Young Palestinians, stuck in Greece, have not entered the Promised Land but a place that can rather be characterised as purgatory. However, unlike purgatory, Greece - struggling with social crisis - does not provide hope or an effective plan for the future. The goals and objectives are lost. Young men who jumped out of the frying pan into the fire admit that they have to take drugs on a daily basis in order to survive. To get the money for drugs they have to stoop low and sell their bodies to men or old women.
During a phone call home one of the character's mother tells him, "Find a woman and get married!" His father demands: "Go to work!" But for these youngsters it is not so easy to find work in Greece, and beautiful young women are not exactly available either. In this detail lies the core essence of the film, which the director himself probably did not realise. This is an explosion that fractures the entire image of immigration. Mum and dad consider finding work and getting married natural and do-able, but the situation is much better at home, and being away becomes emphatically meaningless.

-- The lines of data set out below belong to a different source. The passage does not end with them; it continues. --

(** * Dastavez: collaborative document server and presence view

    A shallow embedding of the express/WebSocket server (the REST facade, the
    WebSocket connection handler and the handlers it registers) and of the
    awareness "change" handler of the editor page, with a model of the
    replicated document core that the sources leave to the yjs libraries,
    followed by the properties stated about them.

    JavaScript objects that the server shares between closures (metadata
    records, Y.Doc instances, sockets) live in explicit heaps addressed by
    locations, so that a closure holding a reference keeps seeing the same
    object after the catalogue maps have changed. *)

From stdpp Require Import gmap strings list fin_maps.
From Stdlib Require Import ZArith Ascii.

Local Open Scope string_scope.

(** ** The server *)

Module Server.

(** Heap locations (object identities) and [Date] values (milliseconds). *)
Abbreviation loc := nat (only parsing).
Abbreviation Date := Z (only parsing).

(** The value type of [documentMetadata]. A [title] of [None] is the
    JavaScript [undefined] that a request body without a [title] field
    yields. *)
Record Metadata := mkMetadata {
  title : option string;
  lastModified : Date;
  collaborators : gset string
}.

(** What the server can observe of a [Y.Doc]: whether [destroy()] was called
    on it, and the [docName] captured by each "update" listener the
    connection handler registered on it (in registration order) and that
    [destroy()] has not dropped. Document content belongs to the yjs
    library. *)
Record YDoc := mkYDoc {
  destroyed : bool;
  updateObservers : list string
}.

(** The options object handed to [setupWSConnection]. *)
Inductive SetupCall :=
| SetupWithDoc (docName : string) (doc : loc)
| SetupNameOnly (docName : string).

(** What [setupWSConnection] takes from that object. The repository declares
    the function with the options [docName], [gc] and [awareness]
    ([declare module "y-websocket/bin/utils"]); [doc] is not one of them, so
    of [{ docName, doc: ydoc }] the library is given the name. *)
Definition declaredDocName (c : SetupCall) : string :=
  match c with
  | SetupWithDoc docName _ => docName
  | SetupNameOnly docName => docName
  end.

(** A WebSocket as the handler sees it: the "close" listeners registered on
    it (each closes over the metadata object, the collaborator id and the
    document name), the [setupWSConnection] call that succeeded on it,
    whether the handler called [ws.close()], and whether "close" fired. *)
Record Socket := mkSocket {
  closeHandlers : list (loc * string * string);
  setupDone : option SetupCall;
  closeCalled : bool;
  closeEmitted : bool
}.

Inductive LogLine :=
| LogNewConnection (docName : string)
| LogUserLeft (docName : string)
| LogSetupError.

Record State := mkState {
  documents : gmap string loc;
  documentMetadata : gmap string loc;
  ydocs : gmap loc YDoc;
  metas : gmap loc Metadata;
  sockets : gmap loc Socket;
  console : list LogLine;
  nextLoc : loc
}.

Definition initial : State :=
  mkState ∅ ∅ ∅ ∅ ∅ [] 0.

Thus, a large part of the immigration narrative is an ancient myth and simple ecology - a mass of people moving thoguhtlessly towards a greater concentration of resources. Not taking into account the fact that a new and different environment requiers increased activity to adapt and often the environment itself is not the most welcoming and ready to offer the chance. The question is one of having a common cultural background, which tends to promote the desire for smart phones, rather than an entrepreneurial will to adapt or patriotism for one's homeland. The key frame of "Xenose" – a quote from Aristotle written in English to the wall of a house in Athens – reflects the face of the media throughout the 21st century. Arab adolescents discuss what it might mean but conclude only that the text is in English.

Finally there is also an opposition between spatial and mental escape. You bring yourself inevitably with you anywhere you go and the change in surrounding space offers only a limited change. There are few who know how to use it to their advantage. Do what you want, even Islam will fail when giving the human soul a great personal narrative becomes a necessity.

Still from Xenos


Julia Mironova's "Kamchatka" goes deeply into the topic of personal life goals. It is a portrait of middle-aged Vjatšestlav Nemõšev, who has for many years participated in the war in Chechnya (in which roles or how militarily is not spesifically brought out in the film).

Nemõšev's personality is a blend of a cultural character and a modern macho man that can conjure up a distant echo from Hemingway to superstar Putin. This war veteran, tempered/traumatised in the masculine world, is looking for an alternative, and for peace. To find it, he travels to Kamchatka to the Commander Islands accompanied by his beautiful young girlfriend. As the holiday does not have a mission in itself, the protagonist finds himself colliding with this peculiar vacuum, unable to find engaging activities and give meaning to life. Sarcasm and seriousness are deeply mixed in his praise of the island's life and weather conditions. Alowing the spirit of autoethnography to take over, Nemõšev devotes a large part of the time to filming nature scenes. To the viewer, however, there is no clear distinction between Nemõšev's shots and clips filmed by someone else. It is also unclear how much is actually directed by Julia Mironova and how much is influenced by her contribution or presence.

The island's enviroment is projected to us as a larger system without focusing on specific ethnographic questions. However, fragment by fragment natural images open up to us and we get fleeting glances of people and animals on the island. Close up shots of fur seals and salmon fisheries work both as purely physical magnets and as the core of a meaningful central idea.

Although Nemõšev's story has no clear beginning or end, remaining somewhat fragmented and sprawling, it offers a completely immersive viewing experience. Towards the end this kind of structure feels increasingly justified, leaving loose ends as the symbol of being unconnected in the modern world. Addiction is a disease of Western civilisation, wrote Jaan Kaplinski in the 70s. At the most general level is the addiction of rhythm. For some this is manifested in chemical substances, for others in alarming memory images. People tend to look for solutions from outside, forgetting to look inside themselves, an oversight that is often a dead end.